[Start of section]
(** [toggleZoneVisibility]: [isVisible: z.isVisible === false ? true : false] *)
Definition toggleZoneVisibility (id : string) (prev : list AlertZone)
  : list AlertZone :=
  map (fun z =>
         if String.eqb (Zone.id z) id
         then {| Zone.id := Zone.id z; Zone.name := Zone.name z;
                 Zone.lat := Zone.lat z; Zone.lng := Zone.lng z;
                 Zone.radiusKm := Zone.radiusKm z;
                 Zone.isVisible :=
                   Some (match Zone.isVisible z with
                         | Some false => true
                         | _ => false
                         end) |}
         else z) prev.

(** [deleteZone]: [prev => prev.filter(z => z.id !== id)] *)
Definition deleteZone (id : string) (prev : list AlertZone) : list AlertZone :=
  filter (fun z => negb (String.eqb (Zone.id z) id)) prev.

(** The modal state [saveZone] reads. *)
Record ZoneForm : Set :=
  { tempZoneLoc : option (number * number);   (* { lat, lng } | null *)
    newZoneName : string;
    newZoneRadius : number;
    editingZoneId : option string }.

(** The callback [saveZone] invokes on the application. *)
Inductive ZoneCallback : Set :=
| OnUpdateZone (zone : AlertZone)
| OnAddZone (zone : AlertZone).

Section ZoneModal.

Variable numberToString : number -> string.   (* [Date.now().toString()] *)
Variable now : number.
Variable zones : list AlertZone.              (* the [zones] prop *)

(** [saveZone] of [MapView.tsx]; [None] when the guard
    [tempZoneLoc && newZoneName] fails and nothing is called. *)
Definition saveZone (form : ZoneForm) : option ZoneCallback :=
  match tempZoneLoc form with
  | Some (lat, lng) =>
      if truthyString (newZoneName form) then
        match editingZoneId form with
        | Some editing =>
            if truthyString editing then
              let existing :=
                find (fun z => String.eqb (Zone.id z) editing) zones in
              Some (OnUpdateZone
                      {| Zone.id := editing;
                         Zone.name := newZoneName form;
                         Zone.lat := lat; Zone.lng := lng;
                         Zone.radiusKm := newZoneRadius form;
                         Zone.isVisible :=
                           match existing with
                           | Some z => Zone.isVisible z
                           | None => None
                           end |})
            else
              Some (OnAddZone
                      {| Zone.id := numberToString now;
                         Zone.name := newZoneName form;
                         Zone.lat := lat; Zone.lng := lng;
                         Zone.radiusKm := newZoneRadius form;
                         Zone.isVisible := Some true |})
        | None =>
            Some (OnAddZone
                    {| Zone.id := numberToString now;
                       Zone.name := newZoneName form;
                       Zone.lat := lat; Zone.lng := lng;
                       Zone.radiusKm := newZoneRadius form;
                       Zone.isVisible := Some true |})
        end
      else None
  | None => None
  end.

End ZoneModal.

(** The application's handlers behind the two callbacks
    ([onAddZone={addZone}], [onUpdateZone={updateZone}]). *)
Definition applyZoneCallback (callback : option ZoneCallback)
    (prev : list AlertZone) : list AlertZone :=
  match callback with
  | Some (OnUpdateZone zone) => updateZone zone prev
  | Some (OnAddZone zone) => addZone zone prev
  | None => prev
  end.

(** A zone with its visibility flag replaced, the other fields kept. *)
Definition withVisibility (v : option bool) (z : AlertZone) : AlertZone :=
  {| Zone.id := Zone.id z; Zone.name := Zone.name z;
     Zone.lat := Zone.lat z; Zone.lng := Zone.lng z;
     Zone.radiusKm := Zone.radiusKm z; Zone.isVisible := v |}.

(** Two zones that differ at most in [isVisible]. *)
Definition sameButVisibility (z z' : AlertZone) : Prop :=
  withVisibility None z = withVisibility None z'.

(* ------------------------------------------------------------------ *)
(** * Concrete data for the examples *)

Module Examples.

(** Modelled from the spec: [utils/geoUtils.ts], which defines
    [calculateDistance], is not among the sources.  The specification
    (4.1) describes it as the great-circle (haversine) distance on a
    sphere of radius 6371 km, symmetric and 0 when the two points are
    identical.  Binary64 offers no trigonometry here, so the examples run
    on the small-angle form of that distance, R * (pi/180) * sqrt(dLat^2 +
    dLon^2), which is symmetric and 0 at identical points too.  It only
    serves to instantiate the examples: every theorem below holds for an
    arbitrary distance function. *)
Definition flatDistance (lat1 lon1 lat2 lon2 : number) : number :=
  (111.19492664455873
   * sqrt ((lat2 - lat1) * (lat2 - lat1) + (lon2 - lon1) * (lon2 - lon1)))%float.

Definition now : number := 1700000000000%float.

(** The default [minAlertMag]. *)
Definition threshold : number := 3.0.

Definition dhaka : AlertZone :=
  {| Zone.id := "1699990000000"; Zone.name := "Dhaka";
     Zone.lat := 23.81; Zone.lng := 90.41; Zone.radiusKm := 50;
     Zone.isVisible := Some true |}.

Definition hiddenDhaka : AlertZone := withVisibility (Some false) dhaka.

Definition mkQuake (id : string) (mag time lat lng : number)
  : EarthquakeFeature :=
  {| Feature.properties :=
       {| Feature.mag := mag; Feature.place := "Dhaka, Bangladesh";
          Feature.time := time |};
     Feature.geometry := {| Feature.coordinates := (lng, lat, 10%float) |};
     Feature.id := id |}.

(** One second old, at the centre of the zone. *)
Definition fresh : EarthquakeFeature :=
  mkQuake "us7000fresh" 4.0 1699999999000 23.81 90.41.

(** Exactly 24 hours old ([now - 86400000]), at the centre of the zone. *)
Definition dayOld : EarthquakeFeature :=
  mkQuake "us7000dayold" 4.0 1699913600000 23.81 90.41.

(** A strong event, one second old, at the centre of the zone. *)
Definition strong : EarthquakeFeature :=
  mkQuake "us7000strong" 6.1 1699999999000 23.81 90.41.

(** A zone on the equator and an event one degree north of its centre:
    the distance equals the radius. *)
Definition equator : AlertZone :=
  {| Zone.id := "1699990000001"; Zone.name := "Equator";
     Zone.lat := 0; Zone.lng := 0; Zone.radiusKm := 111.19492664455873;
     Zone.isVisible := None |}.

Definition onTheRim : EarthquakeFeature :=
  mkQuake "us7000rim" 4.0 1699999999000 1 0.

Definition settings : Settings :=
  {| isSoundEnabled := true; volume := 1.0; sirenEnabled := true;
     quakeSoundEnabled := true; voiceAlertEnabled := true |}.

(** A browser with speech synthesis (one Bangla voice) and audio. *)
Definition browser : Window :=
  {| speechSynthesis := Some [ {| lang := "en-US" |}; {| lang := "bn-BD" |} ];
     audioContext := true |}.

(** A browser without the speech synthesis interface. *)
Definition muteBrowser : Window :=
  {| speechSynthesis := None; audioContext := true |}.

(** A rendering of numbers, for the spoken text of the examples. *)
Definition showNumber (x : number) : string :=
  if PrimFloat.eqb x 4.0 then "4" else "6.1".

End Examples.

(* ------------------------------------------------------------------ *)
(** * The rest of the pipeline: [Math], the map, the zone form, the list *)

(** [Math.max], [Math.min] and the global [isNaN] on numbers.  A NaN
    argument gives NaN; of two equal arguments (the zeros) [max] prefers
    [+0] and [min] prefers [-0]. *)
Module JSMath.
[End of section]
Every entry must be given again exactly as it reads.

(** [toggleZoneVisibility]: [isVisible: z.isVisible === false ? true : false] *)
Definition toggleZoneVisibility (id : string) (prev : list AlertZone)
  : list AlertZone :=
  map (fun z =>
         if String.eqb (Zone.id z) id
         then {| Zone.id := Zone.id z; Zone.name := Zone.name z;
                 Zone.lat := Zone.lat z; Zone.lng := Zone.lng z;
                 Zone.radiusKm := Zone.radiusKm z;
                 Zone.isVisible :=
                   Some (match Zone.isVisible z with
                         | Some false => true
                         | _ => false
                         end) |}
         else z) prev.

(** [deleteZone]: [prev => prev.filter(z => z.id !== id)] *)
Definition deleteZone (id : string) (prev : list AlertZone) : list AlertZone :=
  filter (fun z => negb (String.eqb (Zone.id z) id)) prev.

(** The modal state [saveZone] reads. *)
Record ZoneForm : Set :=
  { tempZoneLoc : option (number * number);   (* { lat, lng } | null *)
    newZoneName : string;
    newZoneRadius : number;
    editingZoneId : option string }.

(** The callback [saveZone] invokes on the application. *)
Inductive ZoneCallback : Set :=
| OnUpdateZone (zone : AlertZone)
| OnAddZone (zone : AlertZone).

Section ZoneModal.

Variable numberToString : number -> string.   (* [Date.now().toString()] *)
Variable now : number.
Variable zones : list AlertZone.              (* the [zones] prop *)

(** [saveZone] of [MapView.tsx]; [None] when the guard
    [tempZoneLoc && newZoneName] fails and nothing is called. *)
Definition saveZone (form : ZoneForm) : option ZoneCallback :=
  match tempZoneLoc form with
  | Some (lat, lng) =>
      if truthyString (newZoneName form) then
        match editingZoneId form with
        | Some editing =>
            if truthyString editing then
              let existing :=
                find (fun z => String.eqb (Zone.id z) editing) zones in
              Some (OnUpdateZone
                      {| Zone.id := editing;
                         Zone.name := newZoneName form;
                         Zone.lat := lat; Zone.lng := lng;
                         Zone.radiusKm := newZoneRadius form;
                         Zone.isVisible :=
                           match existing with
                           | Some z => Zone.isVisible z
                           | None => None
                           end |})
            else
              Some (OnAddZone
                      {| Zone.id := numberToString now;
                         Zone.name := newZoneName form;
                         Zone.lat := lat; Zone.lng := lng;
                         Zone.radiusKm := newZoneRadius form;
                         Zone.isVisible := Some true |})
        | None =>
            Some (OnAddZone
                    {| Zone.id := numberToString now;
                       Zone.name := newZoneName form;
                       Zone.lat := lat; Zone.lng := lng;
                       Zone.radiusKm := newZoneRadius form;
                       Zone.isVisible := Some true |})
        end
      else None
  | None => None
  end.

End ZoneModal.

(** The application's handlers behind the two callbacks
    ([onAddZone={addZone}], [onUpdateZone={updateZone}]). *)
Definition applyZoneCallback (callback : option ZoneCallback)
    (prev : list AlertZone) : list AlertZone :=
  match callback with
  | Some (OnUpdateZone zone) => updateZone zone prev
  | Some (OnAddZone zone) => addZone zone prev
  | None => prev
  end.

(** A zone with its visibility flag replaced, the other fields kept. *)
Definition withVisibility (v : option bool) (z : AlertZone) : AlertZone :=
  {| Zone.id := Zone.id z; Zone.name := Zone.name z;
     Zone.lat := Zone.lat z; Zone.lng := Zone.lng z;
     Zone.radiusKm := Zone.radiusKm z; Zone.isVisible := v |}.

(** Two zones that differ at most in [isVisible]. *)
Definition sameButVisibility (z z' : AlertZone) : Prop :=
  withVisibility None z = withVisibility None z'.

(* ------------------------------------------------------------------ *)
(** * Concrete data for the examples *)

Module Examples.

(** Modelled from the spec: [utils/geoUtils.ts], which defines
    [calculateDistance], is not among the sources.  The specification
    (4.1) describes it as the great-circle (haversine) distance on a
    sphere of radius 6371 km, symmetric and 0 when the two points are
    identical.  Binary64 offers no trigonometry here, so the examples run
    on the small-angle form of that distance, R * (pi/180) * sqrt(dLat^2 +
    dLon^2), which is symmetric and 0 at identical points too.  It only
    serves to instantiate the examples: every theorem below holds for an
    arbitrary distance function. *)
Definition flatDistance (lat1 lon1 lat2 lon2 : number) : number :=
  (111.19492664455873
   * sqrt ((lat2 - lat1) * (lat2 - lat1) + (lon2 - lon1) * (lon2 - lon1)))%float.

Definition now : number := 1700000000000%float.

(** The default [minAlertMag]. *)
Definition threshold : number := 3.0.

Definition dhaka : AlertZone :=
  {| Zone.id := "1699990000000"; Zone.name := "Dhaka";
     Zone.lat := 23.81; Zone.lng := 90.41; Zone.radiusKm := 50;
     Zone.isVisible := Some true |}.

Definition hiddenDhaka : AlertZone := withVisibility (Some false) dhaka.

Definition mkQuake (id : string) (mag time lat lng : number)
  : EarthquakeFeature :=
  {| Feature.properties :=
       {| Feature.mag := mag; Feature.place := "Dhaka, Bangladesh";
          Feature.time := time |};
     Feature.geometry := {| Feature.coordinates := (lng, lat, 10%float) |};
     Feature.id := id |}.

(** One second old, at the centre of the zone. *)
Definition fresh : EarthquakeFeature :=
  mkQuake "us7000fresh" 4.0 1699999999000 23.81 90.41.

(** Exactly 24 hours old ([now - 86400000]), at the centre of the zone. *)
Definition dayOld : EarthquakeFeature :=
  mkQuake "us7000dayold" 4.0 1699913600000 23.81 90.41.

(** A strong event, one second old, at the centre of the zone. *)
Definition strong : EarthquakeFeature :=
  mkQuake "us7000strong" 6.1 1699999999000 23.81 90.41.

(** A zone on the equator and an event one degree north of its centre:
    the distance equals the radius. *)
Definition equator : AlertZone :=
  {| Zone.id := "1699990000001"; Zone.name := "Equator";
     Zone.lat := 0; Zone.lng := 0; Zone.radiusKm := 111.19492664455873;
     Zone.isVisible := None |}.

Definition onTheRim : EarthquakeFeature :=
  mkQuake "us7000rim" 4.0 1699999999000 1 0.

Definition settings : Settings :=
  {| isSoundEnabled := true; volume := 1.0; sirenEnabled := true;
     quakeSoundEnabled := true; voiceAlertEnabled := true |}.

(** A browser with speech synthesis (one Bangla voice) and audio. *)
Definition browser : Window :=
  {| speechSynthesis := Some [ {| lang := "en-US" |}; {| lang := "bn-BD" |} ];
     audioContext := true |}.

(** A browser without the speech synthesis interface. *)
Definition muteBrowser : Window :=
  {| speechSynthesis := None; audioContext := true |}.

(** A rendering of numbers, for the spoken text of the examples. *)
Definition showNumber (x : number) : string :=
  if PrimFloat.eqb x 4.0 then "4" else "6.1".

End Examples.

(* ------------------------------------------------------------------ *)
(** * The rest of the pipeline: [Math], the map, the zone form, the list *)

(** [Math.max], [Math.min] and the global [isNaN] on numbers.  A NaN
    argument gives NaN; of two equal arguments (the zeros) [max] prefers
    [+0] and [min] prefers [-0]. *)
Module JSMath.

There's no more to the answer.